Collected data
--------------------------------

Definition predefined_script : Dispatch State unit :=
  assert_ok (create_farm Root 100000000000 (gp_planned_yielding_periods (PREDEFINED_GLOBAL_POOLS
    0)) (gp_blocks_per_period (PREDEFINED_GLOBAL_POOLS 0)) (gp_incentivized_asset
    (PREDEFINED_GLOBAL_POOLS 0)) (gp_reward_currency (PREDEFINED_GLOBAL_POOLS 0)) ALICE
    (gp_yield_per_period (PREDEFINED_GLOBAL_POOLS 0))) ;;
  assert_ok (create_farm Root 1000000000 (gp_planned_yielding_periods (PREDEFINED_GLOBAL_POOLS
    1)) (gp_blocks_per_period (PREDEFINED_GLOBAL_POOLS 1)) (gp_incentivized_asset
    (PREDEFINED_GLOBAL_POOLS 1)) (gp_reward_currency (PREDEFINED_GLOBAL_POOLS 1)) BOB
    (gp_yield_per_period (PREDEFINED_GLOBAL_POOLS 1))) ;;
  assert_ok (create_farm Root 30000000000 (gp_planned_yielding_periods (PREDEFINED_GLOBAL_POOLS
    2)) (gp_blocks_per_period (PREDEFINED_GLOBAL_POOLS 2)) (gp_incentivized_asset
    (PREDEFINED_GLOBAL_POOLS 2)) (gp_reward_currency (PREDEFINED_GLOBAL_POOLS 2)) GC
    (gp_yield_per_period (PREDEFINED_GLOBAL_POOLS 2))) ;;
  assert_ok (create_farm Root 30000000000 (gp_planned_yielding_periods (PREDEFINED_GLOBAL_POOLS
    3)) (gp_blocks_per_period (PREDEFINED_GLOBAL_POOLS 3)) (gp_incentivized_asset
    (PREDEFINED_GLOBAL_POOLS 3)) (gp_reward_currency (PREDEFINED_GLOBAL_POOLS 3)) CHARLIE
    (gp_yield_per_period (PREDEFINED_GLOBAL_POOLS 3))) ;;
  expect_events [FarmCreated (gp_id (PREDEFINED_GLOBAL_POOLS 0)) (gp_owner
    (PREDEFINED_GLOBAL_POOLS 0)) (gp_reward_currency (PREDEFINED_GLOBAL_POOLS 0))
    (gp_yield_per_period (PREDEFINED_GLOBAL_POOLS 0)) (gp_planned_yielding_periods
    (PREDEFINED_GLOBAL_POOLS 0)) (gp_blocks_per_period (PREDEFINED_GLOBAL_POOLS 0))
    (gp_incentivized_asset (PREDEFINED_GLOBAL_POOLS 0)) (gp_max_reward_per_period
    (PREDEFINED_GLOBAL_POOLS 0)); FarmCreated (gp_id (PREDEFINED_GLOBAL_POOLS 1)) (gp_owner
    (PREDEFINED_GLOBAL_POOLS 1)) (gp_reward_currency (PREDEFINED_GLOBAL_POOLS 1))
    (gp_yield_per_period (PREDEFINED_GLOBAL_POOLS 1)) (gp_planned_yielding_periods
    (PREDEFINED_GLOBAL_POOLS 1)) (gp_blocks_per_period (PREDEFINED_GLOBAL_POOLS 1))
    (gp_incentivized_asset (PREDEFINED_GLOBAL_POOLS 1)) (gp_max_reward_per_period
    (PREDEFINED_GLOBAL_POOLS 1)); FarmCreated (gp_id (PREDEFINED_GLOBAL_POOLS 2)) (gp_owner
    (PREDEFINED_GLOBAL_POOLS 2)) (gp_reward_currency (PREDEFINED_GLOBAL_POOLS 2))
    (gp_yield_per_period (PREDEFINED_GLOBAL_POOLS 2)) (gp_planned_yielding_periods
    (PREDEFINED_GLOBAL_POOLS 2)) (gp_blocks_per_period (PREDEFINED_GLOBAL_POOLS 2))
    (gp_incentivized_asset (PREDEFINED_GLOBAL_POOLS 2)) (gp_max_reward_per_period
    (PREDEFINED_GLOBAL_POOLS 2)); FarmCreated (gp_id (PREDEFINED_GLOBAL_POOLS 3)) (gp_owner
    (PREDEFINED_GLOBAL_POOLS 3)) (gp_reward_currency (PREDEFINED_GLOBAL_POOLS 3))
    (gp_yield_per_period (PREDEFINED_GLOBAL_POOLS 3)) (gp_planned_yielding_periods
    (PREDEFINED_GLOBAL_POOLS 3)) (gp_blocks_per_period (PREDEFINED_GLOBAL_POOLS 3))
    (gp_incentivized_asset (PREDEFINED_GLOBAL_POOLS 3)) (gp_max_reward_per_period
    (PREDEFINED_GLOBAL_POOLS 3))] ;;
  assert_ok (add_liquidity_pool (Signed GC) GC_FARM (AssetPair_new BSX TKN1) (lp_multiplier
    (PREDEFINED_LIQ_POOLS 0)) (lp_loyalty_curve (PREDEFINED_LIQ_POOLS 0))) ;;
  expect_events [LiquidityPoolAdded GC_FARM (lp_id (PREDEFINED_LIQ_POOLS 0)) (lp_multiplier
    (PREDEFINED_LIQ_POOLS 0)) LIQ_MINING_NFT_CLASS (AssetPair_new BSX TKN1) (lp_loyalty_curve
    (PREDEFINED_LIQ_POOLS 0))] ;;
  assert_ok (add_liquidity_pool (Signed GC) GC_FARM (AssetPair_new BSX TKN2) (lp_multiplier
    (PREDEFINED_LIQ_POOLS 1)) (lp_loyalty_curve (PREDEFINED_LIQ_POOLS 1))) ;;
  expect_events [LiquidityPoolAdded GC_FARM (lp_id (PREDEFINED_LIQ_POOLS 1)) (lp_multiplier
    (PREDEFINED_LIQ_POOLS 1)) LIQ_MINING_NFT_CLASS (AssetPair_new BSX TKN2) (lp_loyalty_curve
    (PREDEFINED_LIQ_POOLS 1))] ;;
  assert_ok (add_liquidity_pool (Signed CHARLIE) CHARLIE_FARM (AssetPair_new ACA KSM)
    (lp_multiplier (PREDEFINED_LIQ_POOLS 2)) (lp_loyalty_curve (PREDEFINED_LIQ_POOLS 2))) ;;
  expect_events [LiquidityPoolAdded CHARLIE_FARM (lp_id (PREDEFINED_LIQ_POOLS 2)) (lp_multiplier
    (PREDEFINED_LIQ_POOLS 2)) LIQ_MINING_NFT_CLASS (AssetPair_new ACA KSM) (lp_loyalty_curve
    (PREDEFINED_LIQ_POOLS 2))].
Definition predefined_test_ext : State := after predefined_script new_test_ext.

Definition deposits_script : Dispatch State unit :=
  let farm_id := GC_FARM in let bsx_tkn1_assets := AssetPair_new BSX TKN1 in
  let bsx_tkn2_assets := AssetPair_new BSX TKN2 in let pallet_account := account_id in
  global_pool_account ← pool_account_id GC_FARM;
  bsx_tkn1_liq_pool_account ← pool_account_id BSX_TKN1_LIQ_POOL_ID;
  bsx_tkn2_liq_pool_account ← pool_account_id BSX_TKN2_LIQ_POOL_ID;
  let bsx_tkn1_amm_account := get_pair_id bsx_tkn1_assets in
  let bsx_tkn2_amm_account := get_pair_id bsx_tkn2_assets in
  set_block_number 1800 ;;
  set_balance bsx_tkn1_amm_account BSX 50 ;;
  let deposited_amount := 50 in
  assert_ok (deposit_shares (Signed ALICE) farm_id bsx_tkn1_assets deposited_amount) ;;
  expect_events [SharesDeposited GC_FARM BSX_TKN1_LIQ_POOL_ID ALICE deposited_amount
    BSX_TKN1_SHARE_ID LIQ_MINING_NFT_CLASS (PREDEFINED_NFT_IDS 0)] ;;
  set_balance bsx_tkn1_amm_account BSX 52 ;;
  let deposited_amount := 80 in
  assert_ok (deposit_shares (Signed BOB) farm_id bsx_tkn1_assets deposited_amount) ;;
  expect_events [SharesDeposited GC_FARM BSX_TKN1_LIQ_POOL_ID BOB deposited_amount
    BSX_TKN1_SHARE_ID LIQ_MINING_NFT_CLASS (PREDEFINED_NFT_IDS 1)] ;;
  set_balance bsx_tkn2_amm_account BSX 8 ;;
  let deposited_amount := 25 in
  assert_ok (deposit_shares (Signed BOB) farm_id bsx_tkn2_assets deposited_amount) ;;
  expect_events [SharesDeposited GC_FARM BSX_TKN2_LIQ_POOL_ID BOB deposited_amount
    BSX_TKN2_SHARE_ID LIQ_MINING_NFT_CLASS (PREDEFINED_NFT_IDS 2)] ;;
  set_block_number 2051 ;;
  set_balance bsx_tkn2_amm_account BSX 58 ;;
  let deposited_amount := 800 in
  assert_ok (deposit_shares (Signed BOB) farm_id bsx_tkn2_assets deposited_amount) ;;
  expect_events [SharesDeposited GC_FARM BSX_TKN2_LIQ_POOL_ID BOB deposited_amount
    BSX_TKN2_SHARE_ID LIQ_MINING_NFT_CLASS (PREDEFINED_NFT_IDS 3)] ;;
  set_block_number 2586 ;;
  set_balance bsx_tkn2_amm_account BSX 3 ;;
  let deposited_amount := 87 in
  assert_ok (deposit_shares (Signed ALICE) farm_id bsx_tkn2_assets deposited_amount) ;;
  expect_events [SharesDeposited GC_FARM BSX_TKN2_LIQ_POOL_ID ALICE deposited_amount
    BSX_TKN2_SHARE_ID LIQ_MINING_NFT_CLASS (PREDEFINED_NFT_IDS 4)] ;;
  set_block_number 2596 ;;
  set_balance bsx_tkn2_amm_account BSX 16 ;;
  let deposited_amount := 48 in
  assert_ok (deposit_shares (Signed ALICE) farm_id bsx_tkn2_assets deposited_amount) ;;
  expect_events [SharesDeposited GC_FARM BSX_TKN2_LIQ_POOL_ID ALICE deposited_amount
    BSX_TKN2_SHARE_ID LIQ_MINING_NFT_CLASS (PREDEFINED_NFT_IDS 5)] ;;
  set_block_number 2596 ;;
  set_balance bsx_tkn1_amm_account BSX 80 ;;
  let deposited_amount := 486 in
  assert_ok (deposit_shares (Signed ALICE) farm_id bsx_tkn1_assets deposited_amount) ;;
  expect_events [SharesDeposited GC_FARM BSX_TKN1_LIQ_POOL_ID ALICE deposited_amount
    BSX_TKN1_SHARE_ID LIQ_MINING_NFT_CLASS (PREDEFINED_NFT_IDS 6)] ;;
  is_value (farm_at GC_FARM) (Some (mkGlobalPool GC_FARM GC 25 703990 12 BSX 231650 1164400
    (percent 50) 500 100 BSX 60000000 2)) ;;
  is_value (liq_pool_at GC_FARM BSX_TKN1_AMM) (Some (mkLiquidityPool (lp_id (PREDEFINED_LIQ_POOLS
    0)) 25 616 45540 60 12 (lp_loyalty_curve (PREDEFINED_LIQ_POOLS 0)) 227700 (lp_multiplier
    (PREDEFINED_LIQ_POOLS 0)) (lp_canceled (PREDEFINED_LIQ_POOLS 0)))) ;;
  is_value (liq_pool_at GC_FARM BSX_TKN2_AMM) (Some (mkLiquidityPool (lp_id (PREDEFINED_LIQ_POOLS
    1)) 25 960 47629 120 12 (lp_loyalty_curve (PREDEFINED_LIQ_POOLS 1)) 476290 (lp_multiplier
    (PREDEFINED_LIQ_POOLS 1)) (lp_canceled (PREDEFINED_LIQ_POOLS 1)))) ;;
  is_value (meta_at BSX_TKN1_LIQ_POOL_ID) (Some (bsx_tkn1_assets, 3, GC_FARM)) ;;
  is_value (meta_at BSX_TKN2_LIQ_POOL_ID) (Some (bsx_tkn2_assets, 4, GC_FARM)) ;;
  balance_is BSX_TKN1_SHARE_ID pallet_account 616 ;;
  balance_is BSX_TKN2_SHARE_ID pallet_account 960 ;;
  balance_is BSX global_pool_account (30000000000 - 1164400) ;;
  balance_is BSX bsx_tkn1_liq_pool_account 212400 ;;
  balance_is BSX bsx_tkn2_liq_pool_account 952000 ;;
  balance_is BSX_TKN1_SHARE_ID ALICE (3000000 - 536) ;;
  balance_is BSX_TKN2_SHARE_ID ALICE (3000000 - 135) ;;
  balance_is BSX_TKN1_SHARE_ID BOB (2000000 - 80) ;;
  balance_is BSX_TKN2_SHARE_ID BOB (2000000 - 825).
Definition predefined_test_ext_with_deposits : State := after deposits_script predefined_test_ext.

--------------------------------

● WORK ORDER
What lines above contain the string "State"? Copy all of them.

● EXPECTED ANSWER
Definition predefined_script : Dispatch State unit :=
Definition predefined_test_ext : State := after predefined_script new_test_ext.
Definition deposits_script : Dispatch State unit :=
Definition predefined_test_ext_with_deposits : State := after deposits_script predefined_test_ext.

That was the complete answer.